[Listed records]

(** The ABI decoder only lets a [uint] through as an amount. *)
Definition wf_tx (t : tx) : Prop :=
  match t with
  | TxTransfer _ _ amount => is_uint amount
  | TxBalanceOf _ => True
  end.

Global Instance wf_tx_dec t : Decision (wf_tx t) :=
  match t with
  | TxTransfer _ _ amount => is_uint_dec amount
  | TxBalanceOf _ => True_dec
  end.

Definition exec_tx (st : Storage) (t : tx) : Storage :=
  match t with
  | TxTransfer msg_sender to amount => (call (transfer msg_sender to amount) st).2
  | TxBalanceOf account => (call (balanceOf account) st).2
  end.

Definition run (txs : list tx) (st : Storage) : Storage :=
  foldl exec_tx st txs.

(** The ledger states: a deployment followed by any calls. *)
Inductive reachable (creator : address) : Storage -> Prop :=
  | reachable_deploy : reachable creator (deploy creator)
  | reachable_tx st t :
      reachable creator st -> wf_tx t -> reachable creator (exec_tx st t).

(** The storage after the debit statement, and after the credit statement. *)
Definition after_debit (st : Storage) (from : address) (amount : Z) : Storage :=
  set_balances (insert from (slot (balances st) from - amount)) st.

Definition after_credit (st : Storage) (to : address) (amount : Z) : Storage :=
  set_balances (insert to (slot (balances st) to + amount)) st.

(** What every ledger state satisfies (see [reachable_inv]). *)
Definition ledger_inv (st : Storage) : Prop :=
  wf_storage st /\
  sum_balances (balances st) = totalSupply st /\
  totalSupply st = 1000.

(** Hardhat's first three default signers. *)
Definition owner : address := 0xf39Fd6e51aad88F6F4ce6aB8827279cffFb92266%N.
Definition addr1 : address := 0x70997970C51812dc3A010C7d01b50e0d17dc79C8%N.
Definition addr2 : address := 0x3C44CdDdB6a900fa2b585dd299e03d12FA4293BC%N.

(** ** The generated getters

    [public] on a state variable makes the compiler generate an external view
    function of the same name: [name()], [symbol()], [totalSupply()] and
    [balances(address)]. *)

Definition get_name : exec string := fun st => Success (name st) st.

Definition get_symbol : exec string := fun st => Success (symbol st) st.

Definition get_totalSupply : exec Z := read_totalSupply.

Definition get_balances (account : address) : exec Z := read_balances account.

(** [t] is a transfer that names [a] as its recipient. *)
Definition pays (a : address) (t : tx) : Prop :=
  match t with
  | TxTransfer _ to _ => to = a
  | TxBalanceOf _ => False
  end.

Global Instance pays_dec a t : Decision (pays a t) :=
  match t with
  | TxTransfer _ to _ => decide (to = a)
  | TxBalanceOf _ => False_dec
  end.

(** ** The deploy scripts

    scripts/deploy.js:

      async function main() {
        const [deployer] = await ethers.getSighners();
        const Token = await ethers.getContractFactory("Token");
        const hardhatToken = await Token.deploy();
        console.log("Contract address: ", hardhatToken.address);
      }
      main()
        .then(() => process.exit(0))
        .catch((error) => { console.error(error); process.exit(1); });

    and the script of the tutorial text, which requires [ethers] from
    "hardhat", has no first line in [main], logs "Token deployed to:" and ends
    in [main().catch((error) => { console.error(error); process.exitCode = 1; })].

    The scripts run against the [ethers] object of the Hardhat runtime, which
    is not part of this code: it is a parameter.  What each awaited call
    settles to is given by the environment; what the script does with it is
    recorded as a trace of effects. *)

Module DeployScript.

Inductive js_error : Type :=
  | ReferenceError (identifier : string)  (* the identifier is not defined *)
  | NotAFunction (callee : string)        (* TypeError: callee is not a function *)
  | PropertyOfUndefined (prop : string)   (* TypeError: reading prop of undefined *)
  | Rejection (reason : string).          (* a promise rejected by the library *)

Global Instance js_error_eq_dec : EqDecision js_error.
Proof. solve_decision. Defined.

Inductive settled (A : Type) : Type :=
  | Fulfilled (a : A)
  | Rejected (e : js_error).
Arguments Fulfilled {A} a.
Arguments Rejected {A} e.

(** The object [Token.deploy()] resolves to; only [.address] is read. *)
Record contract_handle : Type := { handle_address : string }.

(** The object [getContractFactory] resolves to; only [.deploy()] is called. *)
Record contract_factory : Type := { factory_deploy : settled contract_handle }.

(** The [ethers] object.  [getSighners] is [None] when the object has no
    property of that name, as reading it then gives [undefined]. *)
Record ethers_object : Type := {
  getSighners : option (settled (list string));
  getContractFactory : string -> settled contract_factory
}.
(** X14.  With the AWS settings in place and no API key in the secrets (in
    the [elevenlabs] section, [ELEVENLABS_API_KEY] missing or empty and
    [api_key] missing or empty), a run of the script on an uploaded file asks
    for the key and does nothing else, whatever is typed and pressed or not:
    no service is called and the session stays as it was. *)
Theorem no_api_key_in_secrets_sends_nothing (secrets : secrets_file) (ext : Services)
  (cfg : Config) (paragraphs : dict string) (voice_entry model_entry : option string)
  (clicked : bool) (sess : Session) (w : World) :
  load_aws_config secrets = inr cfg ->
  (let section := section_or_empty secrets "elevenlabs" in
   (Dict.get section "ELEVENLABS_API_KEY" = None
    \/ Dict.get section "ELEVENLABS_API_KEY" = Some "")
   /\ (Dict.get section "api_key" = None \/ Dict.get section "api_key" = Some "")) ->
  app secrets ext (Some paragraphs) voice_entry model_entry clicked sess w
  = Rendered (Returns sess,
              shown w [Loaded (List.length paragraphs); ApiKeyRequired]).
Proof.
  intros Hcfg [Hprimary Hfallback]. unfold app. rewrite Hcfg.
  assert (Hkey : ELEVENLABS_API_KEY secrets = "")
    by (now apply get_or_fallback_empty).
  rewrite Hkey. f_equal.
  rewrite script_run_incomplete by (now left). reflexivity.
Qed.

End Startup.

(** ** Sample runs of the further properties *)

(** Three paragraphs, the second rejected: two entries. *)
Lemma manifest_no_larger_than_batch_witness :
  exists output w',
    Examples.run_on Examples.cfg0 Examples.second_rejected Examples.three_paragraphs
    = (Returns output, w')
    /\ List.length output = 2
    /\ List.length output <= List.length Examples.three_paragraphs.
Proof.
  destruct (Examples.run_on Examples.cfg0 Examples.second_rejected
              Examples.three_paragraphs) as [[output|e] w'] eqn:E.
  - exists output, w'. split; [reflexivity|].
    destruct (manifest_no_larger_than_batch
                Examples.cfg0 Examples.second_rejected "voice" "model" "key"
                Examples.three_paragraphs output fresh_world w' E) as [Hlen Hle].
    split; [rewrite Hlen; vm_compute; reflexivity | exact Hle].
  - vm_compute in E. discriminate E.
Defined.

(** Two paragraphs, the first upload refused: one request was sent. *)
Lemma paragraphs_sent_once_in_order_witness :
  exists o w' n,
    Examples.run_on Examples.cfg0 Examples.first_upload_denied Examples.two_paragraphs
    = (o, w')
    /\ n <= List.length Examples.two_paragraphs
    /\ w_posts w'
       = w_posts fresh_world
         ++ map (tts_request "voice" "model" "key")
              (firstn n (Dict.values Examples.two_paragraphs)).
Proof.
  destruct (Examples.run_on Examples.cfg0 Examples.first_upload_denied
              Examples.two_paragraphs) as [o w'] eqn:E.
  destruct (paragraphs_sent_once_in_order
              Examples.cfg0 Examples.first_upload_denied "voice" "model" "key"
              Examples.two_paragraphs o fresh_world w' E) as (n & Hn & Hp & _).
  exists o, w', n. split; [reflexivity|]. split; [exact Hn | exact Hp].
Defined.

[/Listed records]

[What you have to do]
Read through the entries and copy every line that includes "symbol".

[Task response]
    function of the same name: [name()], [symbol()], [totalSupply()] and
Definition get_symbol : exec string := fun st => Success (symbol st) st.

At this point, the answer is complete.